Recent data provided by Sue Moodie of Johns Hopkins University and E.L. Evans published in the Science Direct Journal, “Ethical Issues in Using Children’s Blood Lead Levels as a Remedial Action Objective,” provides insight as to how children are being exploited in the Silver Valley by using blood/lead levels as an indicator of individual and community health. Moodie and Evans (in their article that will be published in American Journal of Public Health, argue that by using these measures without a systematic and transparent monitoring coupled with real remediation of the entire Bunker Hill site, EPA and Idaho DEQ are using a blunt measuring instrument that allows too many children and families to be exposed to toxic levels of lead. In effect, they argue, a small number of tested children are being used to indicate improvements in lead levels that require a much more systematic and transparent measurement of all valley residents, as well as extensive monitoring of soil, water and structural pollution that presently is not systemtically measured.

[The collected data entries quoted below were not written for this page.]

Lemma count_imap_le (f : nat → PlanStep → PlanStep) l :
  (∀ i s, step_status (f i s) = step_in_progress → step_status s = step_in_progress) →
  (count_in_progress (imap f l) ≤ count_in_progress l)%nat.
Proof.
  revert f. induction l as [|s l IH]; intros f Hf; [done|].
  cbn [imap]. rewrite !count_in_progress_cons.
  specialize (IH (f ∘ S) (fun i => Hf (S i))).
  repeat case_bool_decide; try lia. exfalso. eauto.
Qed.

Lemma updateSteps_count_le l stepIndex u :
  u_status u ≠ Some step_in_progress →
  (count_in_progress (updateSteps l stepIndex u) ≤ count_in_progress l)%nat.
Proof.
  intros Hu. apply count_imap_le. intros i s.
  case_bool_decide; [|done]. unfold mergeStep. cbn.
  destruct (u_status u) as [st|]; cbn; [|done]. intros ->. by destruct Hu.
Qed.

Lemma updateSteps_only_at l idx u :
  in_progress_only_at idx l →
  in_progress_only_at idx (updateSteps l (Z.of_nat idx) u).
Proof.
  intros Hl j s'. rewrite TicketsSpec.updateSteps_lookup.
  destruct (l !! j) as [s|] eqn:Hj; [|done]. cbn.
  case_bool_decide as Hidx; [intros _ _; lia|].
  intros [= <-] Hs. by apply (Hl j s).
Qed.

Lemma only_at_at_most_one l : ∀ idx,
  in_progress_only_at idx l → at_most_one_in_progress l.
Proof.
  unfold at_most_one_in_progress.
  induction l as [|s l IH]; intros idx Hl; [cbn; lia|].
  rewrite count_in_progress_cons. destruct idx as [|idx].
  - assert (count_in_progress l = 0%nat) as ->.
    { unfold count_in_progress. rewrite CheckpointerSpec.filter_none; [done|].
      intros x [j Hj]%list_elem_of_lookup Hx.
      by specialize (Hl (S j) x Hj Hx). }
    case_bool_decide; lia.
  - rewrite bool_decide_eq_false_2.
    + apply (IH idx). intros j x Hj Hx. by specialize (Hl (S j) x Hj Hx) as [= ->].
    + intros Hs. by specialize (Hl 0%nat s eq_refl Hs).
Qed.

Lemma updateSteps_completed_none l idx u :
  in_progress_only_at idx l →
  u_status u = Some step_completed →
  Forall (fun s => step_status s ≠ step_in_progress)
         (updateSteps l (Z.of_nat idx) u).
Proof.
  intros Hl Hu. apply Forall_lookup. intros j s'.
  rewrite TicketsSpec.updateSteps_lookup.
  destruct (l !! j) as [s|] eqn:Hj; [|done]. cbn.
  case_bool_decide as Hidx; intros [= <-].
  - unfold mergeStep. cbn. by rewrite Hu.
  - intros Hs. apply Hidx. by rewrite (Hl j s Hj Hs).
Qed.

Lemma updateSteps_insert l idx s u :
  l !! idx = Some s →
  updateSteps l (Z.of_nat idx) u = <[idx := mergeStep s u]> l.
Proof.
  intros Hs. apply list_eq. intros i. rewrite TicketsSpec.updateSteps_lookup.
  destruct (decide (i = idx)) as [->|Hne].
  - rewrite Hs, list_lookup_insert_eq by (by eapply lookup_lt_Some).
    cbn. by rewrite bool_decide_eq_true_2.
  - rewrite list_lookup_insert_ne by done.
    destruct (l !! i); [|done]. cbn. by rewrite bool_decide_eq_false_2 by lia.
Qed.

Lemma count_in_progress_app l1 l2 :
  count_in_progress (l1 ++ l2) = (count_in_progress l1 + count_in_progress l2)%nat.
Proof. unfold count_in_progress. by rewrite filter_app, length_app. Qed.

Lemma updateSteps_count_succ l stepIndex u :
  (count_in_progress (updateSteps l stepIndex u) ≤ count_in_progress l + 1)%nat.
Proof.
  destruct (decide (0 ≤ stepIndex < Z.of_nat (length l))%Z) as [Hin|Hout].
  - assert (∃ idx, stepIndex = Z.of_nat idx ∧ (idx < length l)%nat) as (idx & -> & Hlt).
    { exists (Z.to_nat stepIndex). lia. }
    destruct (lookup_lt_is_Some_2 l idx Hlt) as [s Hs].
    rewrite (updateSteps_insert _ _ _ _ Hs).
    rewrite <- (take_drop_middle l idx s Hs) at 2.
    rewrite insert_take_drop by done.
    rewrite !count_in_progress_app, !count_in_progress_cons.
    repeat case_bool_decide; lia.
  - rewrite TicketsSpec.updateSteps_out_of_range by lia. lia.
Qed.

(** X24. [updatePlanStep] on a ticket with a plan keeps the number of
    steps. It raises the number of steps that are [in_progress] by at most
    one, and not at all unless the update sets the status [in_progress].
    When the steps in progress, if any, all sit at the index that is
    written, the stored plan has at most one step in progress afterwards. *)
Theorem updatePlanStep_keeps_single (w : World) (id : string) (t : Ticket)
    (plan : StructuredPlan) (stepIndex : Z) (u : PlanStepUpdate) :
  tickets w !! id = Some t →
  structuredPlan t = Some plan →
  ∃ t' w' plan',
    updatePlanStep id stepIndex u w = (Ok t', w')
    ∧ tickets w' !! id = Some t'
    ∧ structuredPlan t' = Some plan'
    ∧ length (steps plan') = length (steps plan)
    ∧ (count_in_progress (steps plan') ≤ count_in_progress (steps plan) + 1)%nat
    ∧ (u_status u ≠ Some step_in_progress →
         (count_in_progress (steps plan') ≤ count_in_progress (steps plan))%nat)
    ∧ (∀ idx, stepIndex = Z.of_nat idx →
              in_progress_only_at idx (steps plan) →
              at_most_one_in_progress (steps plan')).
Proof.
  intros Hl Hp.
  rewrite (TicketsSpec.updatePlanStep_ok _ _ _ _ stepIndex u Hl Hp).
  eexists _, _, _. split; [reflexivity|]. cbn. rewrite lookup_insert_eq.
  split; [reflexivity|]. split; [reflexivity|]. cbn.
  split; [apply TicketsSpec.updateSteps_length|].
  split; [apply updateSteps_count_succ|].
  split; [apply updateSteps_count_le|].
  intros idx -> Hinv. eapply only_at_at_most_one. by apply updateSteps_only_at.
Qed.

(** *** The stored plan *)

Lemma same_plan_keeps id idx w w' : same_plan id w w' → keeps_plan_inv id idx w w'.
Proof.
  intros Hsame Hinv t' plan Hl Hp. unfold same_plan in Hsame.
  rewrite Hl in Hsame. cbn in Hsame.
  destruct (tickets w !! id) as [t|] eqn:Hw; [|done].
  apply (Hinv t plan); [done|]. cbn in Hsame. congruence.
Qed.

Lemma none_in_progress_inv id idx w : none_in_progress id w → plan_inv id idx w.
Proof.
  intros Hnone t plan Hl Hp j s Hj Hs.
  destruct (proj1 (Forall_lookup _ _) (Hnone t plan Hl Hp) j s Hj Hs).
Qed.

Section Engine.
Context (id : string) (idx : nat).
Context (Htools : tools_keep_plans id).

Global Instance keeps_plan_inv_preorder : PreOrder (keeps_plan_inv id idx).
Proof.
  split; [intros w Hinv; exact Hinv|].
  intros w1 w2 w3 H12 H23 Hinv. by apply H23, H12.
Qed.

Lemma keeps_now : preserves (keeps_plan_inv id idx) now.
Proof. intros w Hinv. exact Hinv. Qed.

Lemma keeps_llm bound msgs : preserves (keeps_plan_inv id idx) (invoke_llm bound msgs).
Proof. intros w Hinv. exact Hinv. Qed.

Lemma keeps_tool tool args :
  tool ∈ tools → preserves (keeps_plan_inv id idx) (invoke_tool tool args).
Proof.
  intros Hin w. unfold invoke_tool.
  pose proof (Htools tool Hin args w) as Hq.
  destruct (tool_invoke tool args w) as [r w'].
  by apply same_plan_keeps.
Qed.

Lemma keeps_runToolCalls calls : preserves (keeps_plan_inv id idx) (runToolCalls calls).
Proof.
  induction calls as [|c rest IH]; cbn [runToolCalls]; [monad_split|].
  apply preserves_bind; [apply _ | | intros pushed; monad_split; exact IH].
  destruct (find_tool (tc_name c)) as [tool|] eqn:Hfind; [|monad_split].
  apply preserves_bind; [apply _ | | intros r; monad_split].
  by apply keeps_tool, (BudgetSpec.find_tool_elem (tc_name c)).
Qed.

(** A write of the step at the current position. *)
Lemma keeps_updatePlanStep u :
  preserves (keeps_plan_inv id idx) (updatePlanStep id (Z.of_nat idx) u).
Proof.
  intros w Hinv.
  destruct (tickets w !! id) as [t|] eqn:Hl.
  - destruct (structuredPlan t) as [plan|] eqn:Hp.
    + rewrite (TicketsSpec.updatePlanStep_ok _ _ _ _ _ u Hl Hp). cbn [snd].
      intros t' plan'. cbn. rewrite lookup_insert_eq. intros [= <-]. cbn.
      intros [= <-]. cbn. apply updateSteps_only_at. by apply (Hinv t plan).
    + unfold updatePlanStep, bind. rewrite (TicketsSpec.get_found _ _ _ Hl), Hp.
      exact Hinv.
  - unfold updatePlanStep, bind. rewrite (TicketsSpec.get_missing _ _ Hl).
    exact Hinv.
Qed.

(** A write of another ticket's step. *)
Lemma keeps_updatePlanStep_other id' stepIndex u :
  id' ≠ id →
  preserves (keeps_plan_inv id idx) (updatePlanStep id' stepIndex u).
Proof.
  intros Hne w. apply same_plan_keeps. unfold same_plan.
  destruct (tickets w !! id') as [t|] eqn:Hl.
  - destruct (structuredPlan t) as [plan|] eqn:Hp.
    + rewrite (TicketsSpec.updatePlanStep_ok _ _ _ _ _ u Hl Hp). cbn.
      by rewrite lookup_insert_ne.
    + unfold updatePlanStep, bind. by rewrite (TicketsSpec.get_found _ _ _ Hl), Hp.
  - unfold updatePlanStep, bind. by rewrite (TicketsSpec.get_missing _ _ Hl).
Qed.

(** The engine's write of [completed] leaves no step in progress. *)
Lemma stamp_completed_none stepOutput w r w' :
  plan_inv id idx w →
  (let* t := now in
   let* _ := updatePlanStep id (Z.of_nat idx) (stepUpdate_completed t stepOutput) in
   ret tt) w = (r, w') →
  r = Ok tt →
  none_in_progress id w'.
Proof.
  intros Hinv Hrun ->.
  destruct (tickets w !! id) as [t|] eqn:Hl.
  - destruct (structuredPlan t) as [plan|] eqn:Hp.
    + rewrite (TicketsSpec.stamp_then_update _ _ _ _ _
                 (fun t => stepUpdate_completed t stepOutput) Hl Hp) in Hrun.
      injection Hrun as <-. intros t' plan'. cbn. rewrite lookup_insert_eq.
      intros [= <-]. cbn. intros [= <-]. cbn.
      apply updateSteps_completed_none; [by apply (Hinv t plan) | done].
    + exfalso. revert Hrun. unfold bind at 1. unfold now at 1. cbn [fst snd].
      unfold updatePlanStep, bind, get. cbn [tickets set_clockReads].
      rewrite Hl, Hp. discriminate.
  - exfalso. revert Hrun. unfold bind at 1. unfold now at 1. cbn [fst snd].
    unfold updatePlanStep, bind, get. cbn [tickets set_clockReads].
    rewrite Hl. discriminate.
Qed.
End Engine.

Lemma keeps_createExecuteNode state :
  tools_keep_plans (ticketId state) →
  preserves (keeps_plan_inv (ticketId state) (currentStepIndex state))
            (createExecuteNode true state).
Proof.
  intros Htools. unfold createExecuteNode. monad_split;
    first [ apply keeps_now | apply keeps_llm | apply keeps_updatePlanStep
          | by apply keeps_runToolCalls ].
Qed.

(** When the execute node moves on to the next step, the stored plan has
    no step in progress. *)
Lemma createExecuteNode_advances state w u w' :
  tools_keep_plans (ticketId state) →
  plan_inv (ticketId state) (currentStepIndex state) w →
  createExecuteNode true state w = (Ok u, w') →
  up_currentStepIndex u = None
  ∨ none_in_progress (ticketId state) w'.
Proof.
  intros Htools Hinv. unfold createExecuteNode.
  destruct (gs_structuredPlan state) as [plan|]; [|intros [= <- _]; by left].
  destruct (steps plan !! currentStepIndex state) as [currentStep|];
    [|intros [= <- _]; by left].
  cbn zeta. cbn [andb].
  set (mark := if bool_decide (step_status currentStep = step_pending)
               then _ else _).
  assert (preserves (keeps_plan_inv (ticketId state) (currentStepIndex state)) mark)
    as Hmark.
  { subst mark. monad_split; first [apply keeps_now | apply keeps_updatePlanStep]. }
  specialize (Hmark w Hinv).
  unfold bind at 1. destruct (mark w) as [[[]|e] w1]; [|discriminate].
  cbn [snd] in Hmark.
  unfold bind at 1. unfold invoke_llm at 1.
  destruct (llmWithTools_invoke _ _) as [response|e]; [|discriminate].
  set (w2 := set_llmCalls _ w1).
  assert (plan_inv (ticketId state) (currentStepIndex state) w2) as Hinv2
    by exact Hmark.
  destruct (tool_calls response) as [[|toolCall rest]|].
  - match goal with
    | |- bind ?m _ w2 = _ → _ =>
        unfold bind at 1; destruct (m w2) as [[[]|e] w3] eqn:Hdone
    end; [|discriminate].
    intros [= <- <-]. right.
    by eapply stamp_completed_none.
  - unfold bind at 1. destruct (runToolCalls _ w2) as [[pushed|e] w3];
      [|discriminate].
    intros [= <- _]. by left.
  - match goal with
    | |- bind ?m _ w2 = _ → _ =>
        unfold bind at 1; destruct (m w2) as [[[]|e] w3] eqn:Hdone
    end; [|discriminate].
    intros [= <- <-]. right.
    by eapply stamp_completed_none.
Qed.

For the past two decades, the Silver Valley Community Resource Center has worked diligently to represent the needs of community members to federal and state agencies. Yet EPA and Idaho DEQ continue to pursue costly clean-up strategies that rely on short-term solutions like continued disturbance and transport of toxic waste and the construction of “temporary” toxic waste dumps; that ultimately to not provide any lasting protection of human or environmental health. As Dr. Gayle Eversole (a board member of SVCRC) states: “There is absolutely no doubt that the agencies are and have been closing out affected citizens.”

There are more than half a million residents living in the expanded Bunker Hill/Coeur d’Alene Superfund site that extends from the Montana border to the Columbia River. In spite of almost thirty years of intervention, toxic waste pollution is still flowing. The United States Geological Survey measure more than 160 metric tons flowed downstream on one day, January 19, 2011, when the Coeur d’Alene drainage was flooding.

All residents affected directly and indirectly by this Superfund site should attend the hearing on Thursday, September 8 at the Federal Courthouse in Coeur d’Alene. Many people are not aware that that toxic waste continues to flow out of the mine and smelter waste in the valley. We urge you to attend the hearing and show your support for funding a Community Environmental Center that will serve all members of the community. No greater justice could be served
.

I've been following the cleanup for years with the Eastern Mission Flats repository and the Silver Valley Community Resource Center have held the EPA accountable since before I was born.  the settlement marks a new era for the Coeur d' Alene Basin. The EPA has been performing cleanup work in the area since 1981 but despite all that time, the federal government is estimating $2 billion worth of cleanup remains.